### [Task objective]
Go through the lines below and retype each one exactly.

[[ Supplied material, beginning ]]

(* ===== verification/SpeechDemo.v ===== *)
(** * The speech client on small inputs: the witnesses of its properties *)

From stdpp Require Import gmap.
From S2P Require Import Prelude Bytes Audio StrOps CacheRef StoreTypes TurnPack RecordCapture.
From S2P Require Import TtsCache WsFrames WsFramesProps TtsSession TtsSays TtsPhases TtsSpeech.
From S2P Require Import TtsHttp TtsHttpProps.

(** * A speech session, run

    A service that says one short response in framed messages, one of them in two fragments
    with a ping between; the witnesses of the session's properties. *)

Module Session.

Definition demo_str (s : string) : json := JString (key s).
Definition demo_obj (fields : list (string * json)) : json := JObject (prod_map key id <$> fields).
Definition demo_zero : json := JNumber [48].

Definition demo_item (status : string) : json :=
  demo_obj [("id", demo_str "item_1"); ("object", demo_str "realtime.item"); ("type", demo_str "message");
            ("role", demo_str "assistant"); ("status", demo_str status)].
Definition demo_content (event_id type : string) (more : list (string * json)) : json :=
  demo_obj ([("event_id", demo_str event_id); ("type", demo_str type); ("response_id", demo_str "resp_1");
             ("item_id", demo_str "item_1"); ("output_index", demo_zero); ("content_index", demo_zero)] ++ more).

Definition demo_created : json :=
  demo_obj [("event_id", demo_str "e0"); ("type", demo_str "session.created");
            ("session", demo_obj [("id", demo_str "s1"); ("model", JString DASHSCOPE_VERIFICATION_MODEL)])].
Definition demo_updated : json :=
  demo_obj [("event_id", demo_str "e1"); ("type", demo_str "session.updated");
            ("session", demo_obj
               [("id", demo_str "s1"); ("model", JString DASHSCOPE_VERIFICATION_MODEL); ("voice", demo_str "Cherry");
                ("mode", demo_str "commit"); ("response_format", demo_str "pcm");
                ("sample_rate", JNumber (u64_to_string TTS_SAMPLE_RATE))])].
Definition demo_answer : list json :=
  [demo_obj [("event_id", demo_str "e2"); ("type", demo_str "input_text_buffer.committed"); ("item_id", demo_str "")];
   demo_obj [("event_id", demo_str "e3"); ("type", demo_str "response.created");
             ("response", demo_obj [("id", demo_str "resp_1"); ("object", demo_str "realtime.response");
                                    ("status", demo_str "in_progress"); ("voice", demo_str "Cherry"); ("output", JArray [])])];
   demo_obj [("event_id", demo_str "e4"); ("type", demo_str "response.output_item.added");
             ("response_id", demo_str "resp_1"); ("output_index", demo_zero); ("item", demo_item "in_progress")];
   demo_content "e5" "response.content_part.added" [("part", demo_obj [("type", demo_str "audio")])];
   demo_content "e6" "response.audio.delta" [("delta", demo_str "abcd")];
   demo_content "e7" "response.audio.delta" [("delta", demo_str "ef")];
   demo_content "e8" "response.audio.done" [];
   demo_content "e9" "response.content_part.done" [("part", demo_obj [("type", demo_str "audio")])];
   demo_obj [("event_id", demo_str "e10"); ("type", demo_str "response.output_item.done");
             ("response_id", demo_str "resp_1"); ("output_index", demo_zero); ("item", demo_item "completed")];
   demo_obj [("event_id", demo_str "e11"); ("type", demo_str "response.done");
             ("response", demo_obj [("id", demo_str "resp_1"); ("object", demo_str "realtime.response");
                                    ("status", demo_str "completed"); ("usage", demo_obj [("characters", JNumber [55])])])]].
Definition demo_events : list json := demo_created :: demo_updated :: demo_answer.
(* ===== verification/CacheOpen.v ===== *)
(** * Opening the object cache (app/host/src/cache.rs, [CacheKey], [CacheStore::initialize]
      and [open_existing])

    The cache's objects are sealed with one key, which is kept in a [SecretStore].  A marker
    file in the cache's root, sealed with the key, says that the cache has been used and with
    which key.  The key is drawn when there is neither; it must never be drawn again. *)

From stdpp Require Import gmap.
From S2P Require Import Prelude Bytes StrOps CacheRef StoreTypes WsFrames Secrets Summary TtsCache CacheCodec CacheTree.
From S2P Require Import CacheOps.

Definition KEY_MARKER_TEMP_PREFIX : text := ascii_bytes ".key-check.tmp-".

(** What the cache needs of the store that keeps its key: reading tells what is kept, and a
    key that is created, perhaps by a call that then fails, replaces nothing. *)
Class KeepsKey {S} (store : SecretStore S) (account : text) := {
  kept_key : S → option bytes;
  kept_get s r s' : st_get store account s = (r, s') →
    kept_key s' = kept_key s ∧ ∀ v, r = Ok v → v = kept_key s;
  kept_create key s r s' : length key = CACHE_KEY_BYTES → bytes_ok key → st_create store account key s = (r, s') →
    (kept_key s' = kept_key s ∧ ∃ e, r = Err e) ∨ kept_key s = None ∧ kept_key s' = Some key;
}.

(** ** The root's files *)

Definition root_entry_exists (name : text) : Fs bool := look (λ t, Ok (bool_decide (is_Some (tr_entries t !! name)))).

Definition delete_root (name : text) (t : Tree) : Tree := mk_tree (tr_own t) (tr_mode t) (delete name (tr_entries t)).
(* ===== verification/OrchestratorProps.v ===== *)
(** * What a summary run leaves behind

    [settled] is the contract of [execute_claim]: every way it ends says what became of the
    claim, and what was published is the authenticated speech of a document that covers
    exactly the claim; a cached object that cannot be used ends a run before it has changed
    anything ([unauthenticated]).  A claim whose speech was requested once is never spoken again. *)

From stdpp Require Import gmap.
From S2P Require Import Prelude Bytes Audio CacheRef Sql StoreTypes StoreJobs StoreRollout StoreSummary StorePlayback.
From S2P Require Import Summary TtsCache Orchestrator SummaryInv SummaryWedge StoreSystem.

Section orchestrator.
Context `{Externals, Crypto, SummarySerde, ManifestSerde} {C : Type} `{ObjectCache C} {E : Type} `{SummaryGenerator E}.
Context `{SummarySynthesizer} (now : Z) (during_generation during_synthesis : Db → Db).

Notation execute_claim := (execute_claim (E:=E) now during_generation during_synthesis).

(** ** The contract *)

Definition abandoned_in (claim : SummaryClaim) (w : Run C) : Prop :=
  ∃ db, abandon_summary_claim now claim db = Ok (true, rn_store w).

[[ Supplied material, end ]]

### [Response below]
(* ===== verification/SpeechDemo.v ===== *)
(** * The speech client on small inputs: the witnesses of its properties *)

From stdpp Require Import gmap.
From S2P Require Import Prelude Bytes Audio StrOps CacheRef StoreTypes TurnPack RecordCapture.
From S2P Require Import TtsCache WsFrames WsFramesProps TtsSession TtsSays TtsPhases TtsSpeech.
From S2P Require Import TtsHttp TtsHttpProps.

(** * A speech session, run

    A service that says one short response in framed messages, one of them in two fragments
    with a ping between; the witnesses of the session's properties. *)

Module Session.

Definition demo_str (s : string) : json := JString (key s).
Definition demo_obj (fields : list (string * json)) : json := JObject (prod_map key id <$> fields).
Definition demo_zero : json := JNumber [48].

Definition demo_item (status : string) : json :=
  demo_obj [("id", demo_str "item_1"); ("object", demo_str "realtime.item"); ("type", demo_str "message");
            ("role", demo_str "assistant"); ("status", demo_str status)].
Definition demo_content (event_id type : string) (more : list (string * json)) : json :=
  demo_obj ([("event_id", demo_str event_id); ("type", demo_str type); ("response_id", demo_str "resp_1");
             ("item_id", demo_str "item_1"); ("output_index", demo_zero); ("content_index", demo_zero)] ++ more).

Definition demo_created : json :=
  demo_obj [("event_id", demo_str "e0"); ("type", demo_str "session.created");
            ("session", demo_obj [("id", demo_str "s1"); ("model", JString DASHSCOPE_VERIFICATION_MODEL)])].
Definition demo_updated : json :=
  demo_obj [("event_id", demo_str "e1"); ("type", demo_str "session.updated");
            ("session", demo_obj
               [("id", demo_str "s1"); ("model", JString DASHSCOPE_VERIFICATION_MODEL); ("voice", demo_str "Cherry");
                ("mode", demo_str "commit"); ("response_format", demo_str "pcm");
                ("sample_rate", JNumber (u64_to_string TTS_SAMPLE_RATE))])].
Definition demo_answer : list json :=
  [demo_obj [("event_id", demo_str "e2"); ("type", demo_str "input_text_buffer.committed"); ("item_id", demo_str "")];
   demo_obj [("event_id", demo_str "e3"); ("type", demo_str "response.created");
             ("response", demo_obj [("id", demo_str "resp_1"); ("object", demo_str "realtime.response");
                                    ("status", demo_str "in_progress"); ("voice", demo_str "Cherry"); ("output", JArray [])])];
   demo_obj [("event_id", demo_str "e4"); ("type", demo_str "response.output_item.added");
             ("response_id", demo_str "resp_1"); ("output_index", demo_zero); ("item", demo_item "in_progress")];
   demo_content "e5" "response.content_part.added" [("part", demo_obj [("type", demo_str "audio")])];
   demo_content "e6" "response.audio.delta" [("delta", demo_str "abcd")];
   demo_content "e7" "response.audio.delta" [("delta", demo_str "ef")];
   demo_content "e8" "response.audio.done" [];
   demo_content "e9" "response.content_part.done" [("part", demo_obj [("type", demo_str "audio")])];
   demo_obj [("event_id", demo_str "e10"); ("type", demo_str "response.output_item.done");
             ("response_id", demo_str "resp_1"); ("output_index", demo_zero); ("item", demo_item "completed")];
   demo_obj [("event_id", demo_str "e11"); ("type", demo_str "response.done");
             ("response", demo_obj [("id", demo_str "resp_1"); ("object", demo_str "realtime.response");
                                    ("status", demo_str "completed"); ("usage", demo_obj [("characters", JNumber [55])])])]].
Definition demo_events : list json := demo_created :: demo_updated :: demo_answer.
(* ===== verification/CacheOpen.v ===== *)
(** * Opening the object cache (app/host/src/cache.rs, [CacheKey], [CacheStore::initialize]
      and [open_existing])

    The cache's objects are sealed with one key, which is kept in a [SecretStore].  A marker
    file in the cache's root, sealed with the key, says that the cache has been used and with
    which key.  The key is drawn when there is neither; it must never be drawn again. *)

From stdpp Require Import gmap.
From S2P Require Import Prelude Bytes StrOps CacheRef StoreTypes WsFrames Secrets Summary TtsCache CacheCodec CacheTree.
From S2P Require Import CacheOps.

Definition KEY_MARKER_TEMP_PREFIX : text := ascii_bytes ".key-check.tmp-".

(** What the cache needs of the store that keeps its key: reading tells what is kept, and a
    key that is created, perhaps by a call that then fails, replaces nothing. *)
Class KeepsKey {S} (store : SecretStore S) (account : text) := {
  kept_key : S → option bytes;
  kept_get s r s' : st_get store account s = (r, s') →
    kept_key s' = kept_key s ∧ ∀ v, r = Ok v → v = kept_key s;
  kept_create key s r s' : length key = CACHE_KEY_BYTES → bytes_ok key → st_create store account key s = (r, s') →
    (kept_key s' = kept_key s ∧ ∃ e, r = Err e) ∨ kept_key s = None ∧ kept_key s' = Some key;
}.

(** ** The root's files *)

Definition root_entry_exists (name : text) : Fs bool := look (λ t, Ok (bool_decide (is_Some (tr_entries t !! name)))).

Definition delete_root (name : text) (t : Tree) : Tree := mk_tree (tr_own t) (tr_mode t) (delete name (tr_entries t)).
(* ===== verification/OrchestratorProps.v ===== *)
(** * What a summary run leaves behind

    [settled] is the contract of [execute_claim]: every way it ends says what became of the
    claim, and what was published is the authenticated speech of a document that covers
    exactly the claim; a cached object that cannot be used ends a run before it has changed
    anything ([unauthenticated]).  A claim whose speech was requested once is never spoken again. *)

From stdpp Require Import gmap.
From S2P Require Import Prelude Bytes Audio CacheRef Sql StoreTypes StoreJobs StoreRollout StoreSummary StorePlayback.
From S2P Require Import Summary TtsCache Orchestrator SummaryInv SummaryWedge StoreSystem.

Section orchestrator.
Context `{Externals, Crypto, SummarySerde, ManifestSerde} {C : Type} `{ObjectCache C} {E : Type} `{SummaryGenerator E}.
Context `{SummarySynthesizer} (now : Z) (during_generation during_synthesis : Db → Db).

Notation execute_claim := (execute_claim (E:=E) now during_generation during_synthesis).

(** ** The contract *)

Definition abandoned_in (claim : SummaryClaim) (w : Run C) : Prop :=
  ∃ db, abandon_summary_claim now claim db = Ok (true, rn_store w).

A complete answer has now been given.